Jackson's end-around play was in the game plan for Washington State. When he lined up at receiver it marked the first action in a Buffaloes uniform for the former quarterback from Corona, Calif. He had two options on the play, to pass it down field, or tuck it and run. When his receiving target was covered, Jackson said, he decided to run.
"They didn't bite on it," he said.
Jackson played receiver at Santiago High School his freshman and sophomore years, before switching to quarterback, the position that Colorado recruited him for. He was fourth on the depth chart at quarterback as 2004 preseason camp closed.

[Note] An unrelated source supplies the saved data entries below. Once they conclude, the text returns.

(** Invariant rule for the [while] loop: an invariant of the body holds on
    exit, where the condition is false. *)
Lemma run_loop_invariant (I : LoopState -> Prop) :
  (forall st, I st -> loop_cond st = true -> I (loop_body st)) ->
  forall st, I st -> I (run_loop st) /\ loop_cond (run_loop st) = false.
Proof.
  intros Hstep st.
  remember (loop_measure st) as m eqn:Em. revert st Em.
  induction (well_founded_lexprod m) as [m _ IH].
  intros st -> Hst. rewrite run_loop_while.
  destruct (loop_cond st) eqn:Ec.
  - apply (IH (loop_measure (loop_body st))); auto.
    apply loop_body_decreases. exact Ec.
  - split; assumption.
Qed.

(** Two runs related by a map of states that commutes with the body. *)
Lemma run_loop_commute (I : LoopState -> Prop) (f : LoopState -> LoopState) :
  (forall st, I st -> loop_cond st = true -> I (loop_body st)) ->
  (forall st, I st -> loop_cond (f st) = loop_cond st) ->
  (forall st, I st -> loop_body (f st) = f (loop_body st)) ->
  forall st, I st -> run_loop (f st) = f (run_loop st).
Proof.
  intros Hinv Hcond Hbody st.
  remember (loop_measure st) as m eqn:Em. revert st Em.
  induction (well_founded_lexprod m) as [m _ IH].
  intros st -> Hst.
  rewrite (run_loop_while st), (run_loop_while (f st)), (Hcond st Hst).
  destruct (loop_cond st) eqn:Ec; [|reflexivity].
  rewrite (Hbody st Hst).
  apply (IH (loop_measure (loop_body st))); auto.
  apply loop_body_decreases. exact Ec.
Qed.

(** The fields the loop never assigns. *)
Definition same_config (sc sc' : Scanner) : Prop :=
  maxPages sc' = maxPages sc /\ baseUrl sc' = baseUrl sc
  /\ scanLevel sc' = scanLevel sc /\ customRules sc' = customRules sc
  /\ options sc' = options sc.

Lemma loop_body_config sc vs :
  same_config sc (fst (loop_body (sc, vs))).
Proof.
  unfold loop_body, same_config.
  destruct (queue sc) as [|u rest]; [simpl; tauto|].
  cbn [set_queue visited].
  destruct (includes (visited sc) u); [simpl; tauto|].
  match goal with |- context [scanPage ?s vs u] =>
    pose proof (scanPage_frame s vs u) as F end.
  simpl in F. simpl. tauto.
Qed.

End LoopFacts.

(** ** The summary aggregator *)

Section SummaryFacts.

Lemma severity_count_occurrences s F :
  severity_count s F = Z.of_nat (occurrences s F).
Proof.
  unfold severity_count. f_equal.
  induction F as [|v F IH]; simpl; [reflexivity|].
  destruct (String.eqb_spec (severity v) s) as [E|E];
    destruct (string_dec (severity v) s); try contradiction;
    simpl; congruence.
Qed.

Lemma occurrences_app s F1 F2 :
  occurrences s (F1 ++ F2) = (occurrences s F1 + occurrences s F2)%nat.
Proof.
  induction F1 as [|v F1 IH]; simpl; [reflexivity|].
  destruct (string_dec (severity v) s); simpl; lia.
Qed.

Lemma occurrences_Permutation s F F' :
  Permutation F F' -> occurrences s F = occurrences s F'.
Proof.
  induction 1 as [|v F F' _ IH|v w F|F F' F'' _ IH1 _ IH2]; simpl.
  - reflexivity.
  - rewrite IH. reflexivity.
  - destruct (string_dec (severity v) s), (string_dec (severity w) s);
      reflexivity.
  - congruence.
Qed.

Lemma buckets_bounded F :
  (occurrences "high" F + occurrences "medium" F + occurrences "low" F
   <= length F)%nat.
Proof.
  induction F as [|v F IH]; simpl; [lia|].
  destruct (string_dec (severity v) "high") as [E|_];
    [rewrite E; simpl; lia|].
  destruct (string_dec (severity v) "medium") as [E|_];
    [rewrite E; simpl; lia|].
  destruct (string_dec (severity v) "low"); lia.
Qed.

Lemma occurrences_unbucketed s v :
  ~ bucketed v -> In s ["high"; "medium"; "low"] ->
  occurrences s [v] = 0%nat.
Proof.
  intros Hv Hs. simpl.
  destruct (string_dec (severity v) s) as [E|]; [|reflexivity].
  exfalso. apply Hv. unfold bucketed. simpl in Hs.
  intuition congruence.
Qed.

(** C3.  The summary has the list length as total, the number of findings
    of severity exactly high, medium and low as its three counts, the
    score clamp(100 - 10 high - 5 medium - 2 low, 0, 100), and is the same
    for every permutation of the findings. *)
Theorem calculateSummary_spec (F F' : list InsertVulnerability)
    (HP : Permutation F F') :
  let S := calculateSummary F in
  let high := Z.of_nat (occurrences "high" F) in
  let medium := Z.of_nat (occurrences "medium" F) in
  let low := Z.of_nat (occurrences "low" F) in
  totalVulnerabilities S = Z.of_nat (length F)
  /\ highSeverity S = high
  /\ mediumSeverity S = medium
  /\ lowSeverity S = low
  /\ securityScore S = clamp (100 - 10 * high - 5 * medium - 2 * low) 0 100
  /\ calculateSummary F' = S.
Proof.
  unfold calculateSummary; cbn zeta; cbn [totalVulnerabilities highSeverity
    mediumSeverity lowSeverity securityScore].
  rewrite !severity_count_occurrences.
  repeat split.
  - unfold clamp.
    destruct (Z.ltb_spec (100 - 10 * Z.of_nat (occurrences "high" F)
                          - 5 * Z.of_nat (occurrences "medium" F)
                          - 2 * Z.of_nat (occurrences "low" F)) 0);
      [lia|].
    destruct (Z.ltb_spec 100 (100 - 10 * Z.of_nat (occurrences "high" F)
                          - 5 * Z.of_nat (occurrences "medium" F)
                          - 2 * Z.of_nat (occurrences "low" F))); lia.
  - rewrite <- !(occurrences_Permutation _ _ _ HP).
    rewrite <- (Permutation_length HP). reflexivity.
Qed.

But each time Jackson's name has come up over the past year, Watson has mentioned his athleticism. Athleticism does no good when it's on the bench.
The 6-2, 190-pounder said he's happy with the current situation, though he admitted that running routes with the receivers in recent days has left him winded.
"I feel real good," Jackson said about the move. "It's giving me a better opportunity to get on the field. And, hopefully, if things work out, I'll be on the field sooner than you know it."
The experiment may play into recent reports that Colorado is looking to take two quarterbacks in the 2005 recruiting class, after it was initially thought they would take just one. Patrick Devenny, a quarterback from Granite Bay, Calif., has verbally committed to Colorado.
No matter if Jackson's experiment becomes a permanent move, if he eventually goes back to quarterback, or if he becomes a "slash," a la former Buff Kordell Stewart, Jackson said he just wants to contribute.
"Wherever they need me, whatever they need me to do, I'll do it," he said. "It's not about where I'm playing, it's about the team."